Search the records for the string "TransferBody" and report how many lines contain it, with nothing else.
··· Entries supplied
(** * Page-offset detection: sampler, label recognizer, consensus engine, mapping builder

    A shallow embedding of [offset_detection/pdf_processor.py],
    [offset_detection/ocr_detector.py] and
    [offset_detection/offset_calculator.py], and the properties the
    specification states about them.

    Python [int] is [Z]; a [len] or a [Counter] value is [nat]; Python
    [float] is IEEE binary64, computed with the executable specification
    of the Standard Library ([SpecFloat]); [Optional[int]] is [option Z];
    a dictionary built with a fixed set of keys is a record whose optional
    keys are [option] fields; a [Counter] is an association list in
    insertion order, because [most_common] depends on that order. *)

From Stdlib Require Import ZArith List Bool Lia String Ascii DecimalString FinFun.
From Stdlib Require Import Floats.SpecFloat.
From Stdlib Require Import Permutation.
Import ListNotations.
Open Scope Z_scope.

(** ** Python floats *)

Module PyFloat.

Definition float := spec_float.

Definition prec : Z := 53.
Definition emax : Z := 1024.

(** [float(z)]: exact below [2^53], rounded to nearest-even above. *)
Definition of_int (z : Z) : float := binary_normalize prec emax z 0 false.

Definition mul : float -> float -> float := SFmul prec emax.
Definition add : float -> float -> float := SFadd prec emax.
Definition div : float -> float -> float := SFdiv prec emax.

(** [a / b] on two ints.  Every caller below divides by a positive int, so
    [ZeroDivisionError] does not arise; both operands are far below
    [2^53], where the quotient of the converted operands is the correctly
    rounded quotient Python computes. *)
Definition truediv (a b : Z) : float := div (of_int a) (of_int b).

Definition eqb : float -> float -> bool := SFeqb.
Definition leb : float -> float -> bool := SFleb.
Definition ltb : float -> float -> bool := SFltb.

(** [int(x)]: truncation towards zero.  Python raises on an infinity or a
    NaN; no caller below produces one from page counts under [2^1023], and
    the model answers [0] there. *)
Definition to_int (x : float) : Z :=
  match x with
  | S754_finite s m e => cond_Zopp s (Z.shiftl (Zpos m) e)
  | _ => 0
  end.

(** The literals of the source, as the doubles the parser reads. *)
Definition lit_1_0 : float := S754_finite false 4503599627370496 (-52).
Definition lit_0_66 : float := S754_finite false 5944751508129055 (-53).
Definition lit_0_10 : float := S754_finite false 7205759403792794 (-56).
Definition lit_0_90 : float := S754_finite false 8106479329266893 (-53).

End PyFloat.

(** ** Sampler ([pdf_processor.py]) *)

(** [list(range(a, b))] *)
Definition py_range (a b : Z) : list Z :=
  map (fun k => a + Z.of_nat k) (seq 0 (Z.to_nat (b - a))).

Definition default_num_samples : Z := 3.
Definition default_skip_first : Z := 5.

(** The page computed by one turn of the loop of [select_sample_pages]. *)
Definition sample_position (usable_start usable_range num_samples i : Z) : Z :=
  let fraction := PyFloat.truediv (i + 1) (num_samples + 1) in
  PyFloat.to_int
    (PyFloat.add (PyFloat.of_int usable_start)
                 (PyFloat.mul (PyFloat.of_int usable_range) fraction)).

Definition select_sample_pages (total_pages num_samples skip_first : Z) : list Z :=
  if total_pages <=? skip_first then
    if 0 <? total_pages then [total_pages / 2] else []
  else
    let usable_start := skip_first + 1 in
    let usable_end := total_pages in
    let usable_range := usable_end - usable_start in
    if usable_range <? num_samples then
      py_range usable_start (usable_end + 1)
    else
      map (sample_position usable_start usable_range num_samples)
          (py_range 0 num_samples).

(** A physical page index of a document of [total_pages] pages is 1-based. *)
Definition valid_page_index (total_pages p : Z) : bool :=
  (1 <=? p) && (p <=? total_pages).

(** The sampler as section 4.1 of the specification words it: the usable
    pages are [skip_first+1 .. total_pages]; when there are fewer of them
    than [num_samples] all are returned, otherwise the evenly spaced ones. *)
Definition usable_pages (total_pages skip_first : Z) : list Z :=
  py_range (skip_first + 1) (total_pages + 1).

Definition select_sample_pages_spec (total_pages num_samples skip_first : Z) : list Z :=
  if Z.of_nat (List.length (usable_pages total_pages skip_first)) <? num_samples then
    usable_pages total_pages skip_first
  else
    map (sample_position (skip_first + 1) (total_pages - (skip_first + 1)) num_samples)
        (py_range 0 num_samples).

(** ** Exceptions *)

(** A computation that returns a value or raises. *)
Inductive Exc (A : Type) : Type :=
| Ok (a : A)
| Raise (e : string).

Arguments Ok {A} a.
Arguments Raise {A} e.

Definition bind {A B : Type} (m : Exc A) (k : A -> Exc B) : Exc B :=
  match m with
  | Ok a => k a
  | Raise e => Raise e
  end.

Notation "x <- m ;; k" := (bind m (fun x => k))
  (at level 61, m at next level, right associativity).
Notation "' p <- m ;; k" := (bind m (fun x => let 'p := x in k))
  (at level 61, p pattern, m at next level, right associativity).

(** [l[i]] for [i >= 0]: [IndexError] past the end. *)
Definition index {A : Type} (l : list A) (i : nat) : Exc A :=
  match nth_error l i with
  | Some a => Ok a
  | None => Raise "IndexError"
  end.

(** ** Consensus engine ([offset_calculator.py]) *)

(** [OffsetSample]: [__init__] is the only place its attributes are
    assigned, so [offset] is a function of the two constructor arguments. *)
Record OffsetSample : Type := {
  pdf_page : Z;
  detected_label : option Z
}.

Definition offset (s : OffsetSample) : option Z :=
  match detected_label s with
  | Some label => Some (pdf_page s - label)
  | None => None
  end.

Definition is_not_None {A : Type} (o : option A) : bool :=
  match o with Some _ => true | None => false end.

(** [a == b] on two [Optional[int]] values. *)
Definition opt_eqb (a b : option Z) : bool :=
  match a, b with
  | Some x, Some y => x =? y
  | None, None => true
  | _, _ => false
  end.

(** *** [collections.Counter] *)

(** A [Counter] keeps its keys in the order of their first insertion. *)
Definition Counter_t : Type := list (Z * nat).

(** [self[elem] = self.get(elem, 0) + 1] *)
Fixpoint counter_incr (c : Counter_t) (elem : Z) : Counter_t :=
  match c with
  | [] => [(elem, 1%nat)]
  | (k, n) :: rest =>
      if k =? elem then (k, S n) :: rest else (k, n) :: counter_incr rest elem
  end.

Definition Counter (iterable : list Z) : Counter_t :=
  fold_left counter_incr iterable [].

(** [c[key]] on the dictionary made from a counter. *)
Fixpoint dict_get (c : Counter_t) (key : Z) : option nat :=
  match c with
  | [] => None
  | (k, n) :: rest => if k =? key then Some n else dict_get rest key
  end.
Definition race_inv (c : Caller) (b : TransferBody) (s : Bank_Account) (d : DB)
    (h0 h1 : Handler) : Prop :=
  racer c b s d h0 /\ racer c b s d h1 /\
  is_Some (find_account d (body_source b)) /\
  is_Some (find_account d (body_destination b)) /\
  ((debited h0 || debited h1) = true ->
   exists a, find_account d (body_source b) = Some a /\
             balance a = js_sub (balance s) (body_amount b)) /\
  (forall tx0 tx1, tx_of h0 = Some tx0 -> tx_of h1 = Some tx1 ->
                   tx_id tx0 <> tx_id tx1) /\
  (forall h tx, h = h0 \/ h = h1 -> tx_of h = Some tx -> tx_id tx < next_tx_id d).

Lemma step_grow fault d h : accounts_grow d (step fault d h).1.
Proof.
  intros k Hk.
  destruct h as [c b|c b o|c b src dst|c b src dst tx|c b src dst tx src'|r];
    [..|exact Hk]; (destruct fault; [exact Hk|]); cbn [step].
  - exact Hk.
  - destruct (transfer_checks _ _ _ _) as [e|[src dst]]; exact Hk.
  - exact Hk.
  - destruct (update_balance d _ _) as [[d' a']|] eqn:Hu; [|exact Hk].
    exact (update_balance_grow _ _ _ _ _ Hu k Hk).
  - destruct (update_balance d _ _) as [[d' a']|] eqn:Hu; [|exact Hk].
    exact (update_balance_grow _ _ _ _ _ Hu k Hk).
Qed.

Lemma run_schedule_grow cfg sched :
  accounts_grow (db cfg) (db (run_schedule cfg sched)) /\
  length (handlers (run_schedule cfg sched)) = length (handlers cfg).
Proof.
  unfold run_schedule. revert cfg.
  induction sched as [|[i fault] sched IH]; intros cfg; simpl;
    [split; [intros k Hk; exact Hk | reflexivity]|].
  destruct (IH (sched_step cfg (i, fault))) as [Hg Hl].
  unfold sched_step in *. destruct cfg as [d hs]. simpl in *.
  destruct (hs !! i) as [h|]; [|exact (conj Hg Hl)].
  pose proof (step_grow fault d h) as Hs.
  destruct (step fault d h) as [d' h']. simpl in *.
  rewrite length_insert in Hl. split; [|exact Hl].
  intros k Hk. by apply Hg, Hs.
Qed.

Lemma racer_frame c b s d d' h :
  racer c b s d h ->
  (forall tx, tx_of h = Some tx -> transactions d' !! tx_id tx = transactions d !! tx_id tx) ->
  racer c b s d' h.
Proof.
  destruct h as [c0 b0|c0 b0 o|c0 b0 s0 t0|c0 b0 s0 t0 tx|c0 b0 s0 t0 tx s0'|r];
    cbn [racer tx_of]; unfold row_of; auto.
  - intros (? & ? & ? & ? & Hl) Ht. rewrite (Ht _ eq_refl). auto.
  - intros (? & ? & ? & ? & Hl) Ht. rewrite (Ht _ eq_refl). auto.
  - intros (tx & s' & t' & -> & ? & Hl) Ht. cbn [tx_of] in Ht.
    exists tx, s', t'. rewrite (Ht _ eq_refl). auto.
Qed.

Lemma race_inv_sym c b s d h0 h1 :
  race_inv c b s d h0 h1 -> race_inv c b s d h1 h0.
Proof.
  intros (R0 & R1 & Hs & Ht & Hdeb & Hdist & Hlt).
  repeat split; auto.
  - intros E. apply Hdeb. by rewrite orb_comm.
  - intros tx0 tx1 E0 E1 E. exact (Hdist tx1 tx0 E1 E0 (eq_sym E)).
  - intros h tx Hh. apply Hlt. tauto.
Qed.

Section Race.
Variables (c : Caller) (b : TransferBody) (s : Bank_Account).
Hypothesis Hne : body_source b <> body_destination b.
Hypothesis Hown : caller_id c = user_id s.
Hypothesis Hamt : body_amount b = balance s.
(** C5 as the code has it.  When the event's [active_nodes], taken as a
    set, equals the updater's snapshot, nothing is done.  Otherwise, for
    an event whose list is not empty and whose nodes the resolver all
    answers for, the snapshot becomes the event's list and the upstream
    text is rendered from it in lexicographic order of node id, with one
    [server <ip>:<port>;] line for each node whose IP resolves to a
    non-empty address and one comment line for each node whose IP does
    not.  The existing file, if any, is moved to [<file>.bak] and the
    text is written to the upstream file; when the move or the write
    raises, the update ends there, with the host as the failed operation
    left it.  No other file operation is made, and after a successful
    write only subprocesses follow. *)
Theorem update_upstream_if_needed_spec (nodes : list string) u w :
  let '(u', w', raised) := NginxUpdater._update_upstream_if_needed nodes u w in
  let file := NginxUpdater.upstream_file u in
  (list_to_set nodes =@{gset string} list_to_set (NginxUpdater.active_nodes u) →
   u' = u ∧ w' = w ∧ raised = None) ∧
  (list_to_set nodes ≠@{gset string} list_to_set (NginxUpdater.active_nodes u) →
   nodes ≠ [] →
   Forall (answers u w) nodes →
   u' = NginxUpdater.with_active_nodes nodes u ∧
   raised = None ∧
   Host.redis w' = Host.redis w ∧
   ∃ body,
     StronglySorted String.le (sorted nodes) ∧
     sorted nodes ≡ₚ nodes ∧
     Forall2 (renders u w) (sorted nodes) body ∧
     let text := upstream_text u w (length nodes) body in
     let backup := if path_exists file (Host.os w)
                   then [Replaced file (file +:+ ".bak")] else [] in
     match (if path_exists file (Host.os w)
            then replace file (file +:+ ".bak") (Host.os w) else (None, Host.os w)) with
     | (Some _, os1) => Host.os w' = os1 ∧ Host.effects w' = Host.effects w
     | (None, os1) =>
         match write_text file text os1 with
         | (Some _, os2) => Host.os w' = os2 ∧ Host.effects w' = Host.effects w ++ backup
         | (None, os2) =>
             ∃ spawned,
               Host.effects w' = Host.effects w ++ backup ++ [Wrote file text] ++ spawned ∧
               Forall is_spawn spawned
         end
     end).
Proof.
  unfold NginxUpdater._update_upstream_if_needed.
  case_bool_decide as Hsame.
  { split; [done|]. intros Hdiff. now destruct Hdiff. }
  cbn zeta.
  destruct (NginxUpdater._update_upstream (NginxUpdater.with_active_nodes nodes u) w)
    as [[u' w'] raised] eqn:Hrun.
  split; [intros Heq; now destruct Hsame|]. intros _ Hne Hall.
  destruct (generate_upstream_config_text (NginxUpdater.with_active_nodes nodes u) w Hall)
    as (body & Hbody & Htext).
  cbn [NginxUpdater.active_nodes NginxUpdater.with_active_nodes] in Hbody, Htext.
  pose proof (update_upstream_writes (NginxUpdater.with_active_nodes nodes u) w _ Htext Hne)
    as Hwrites.
  cbn zeta in Hwrites. rewrite Hrun in Hwrites.
  destruct Hwrites as (-> & -> & Hredis & Hfile).
  destruct (sorted_spec nodes) as [Hsorted Hperm].
  split_and!; [done|done|exact Hredis|].
  exists body. split_and!; [exact Hsorted|exact Hperm|exact Hbody|exact Hfile].
Qed.

End Updater.
(** ** The further properties on the end-to-end scenario *)

Lemma get_data_batch_window_witness :
  (get_data_batch (RNG := Demo.rng) Demo.dataset 4 2 7).1 =
    Ok {| shape := (4, 3);
          flat := [8; 0; 1; 9; 0; 1; 0; 0; 1; 1; 0; 1]%Q |}.
Proof.
  refine (eq_trans (get_data_batch_window (RNG := Demo.rng) Demo.dataset 4 2 7
                      demo_dataset_rectangular demo_dataset_NoDup _ _ _ _) _).
  - reflexivity.
  - reflexivity.
  - vm_compute. split; [discriminate|reflexivity].
  - vm_compute. discriminate.
  - reflexivity.
Defined.

Lemma get_data_batch_empty_witness :
  get_data_batch (RNG := Demo.rng) (A := Q) {| df_columns := 3; df_rows := [] |} 4 0 7
  = (Raise ZeroDivisionError, 7).
Proof. apply (get_data_batch_empty (RNG := Demo.rng)). reflexivity. Defined.

Lemma get_data_batch_nonpositive_batch_witness :
  (get_data_batch (RNG := Demo.rng) Demo.dataset 0 5 7).1 = Raise ValueError.
Proof.
  apply (get_data_batch_nonpositive_batch (RNG := Demo.rng)); [reflexivity|discriminate].
Defined.

Lemma get_data_batch_seed_rejected_witness :
  get_data_batch (RNG := Demo.rng) Demo.dataset 4 (-1) 7 = (Raise ValueError, 7).
Proof.
  apply (get_data_batch_seed_rejected (RNG := Demo.rng)); [reflexivity|].
  right; right. split; reflexivity.
Defined.


Lemma batch_labels_wrap_witness :
  (batch_labels (RNG := Demo.rng) Demo.dataset 4 2 7).1 = Ok [8; 9; 0; 1].
Proof.
  refine (eq_trans (batch_labels_wrap (RNG := Demo.rng) Demo.dataset 4 2 7 _ _ _ _) _).
  - reflexivity.
  - reflexivity.
  - vm_compute. split; [discriminate|reflexivity].
  - vm_compute. split; [reflexivity|discriminate].
  - reflexivity.
Defined.

Lemma get_data_batch_clobbers_generator_witness :
  (get_data_batch (RNG := Demo.rng) Demo.dataset 4 1 3).2 = 1.
Proof.
  refine (eq_trans (get_data_batch_clobbers_generator (RNG := Demo.rng)
                      Demo.dataset 4 1 3 _ _) _).
  - reflexivity.
  - vm_compute. split; [discriminate|reflexivity].
  - reflexivity.
Defined.

Lemma get_data_batch_rows_of_frame_witness :
  let x := {| shape := (4, 3);
              flat := [0; 0; 1; 1; 0; 1; 2; 0; 1; 3; 0; 1]%Q |} in
  (shape x).1 = 4
  /\ exists rows, flat x = concat (snd <$> rows)
                  /\ forall r, r ∈ rows -> r ∈ df_rows Demo.dataset.
Proof.
  intros x.
  apply (get_data_batch_rows_of_frame (RNG := Demo.rng) Demo.dataset 4 0 7 x).
  reflexivity.
Defined.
······
▸ **Output**: 2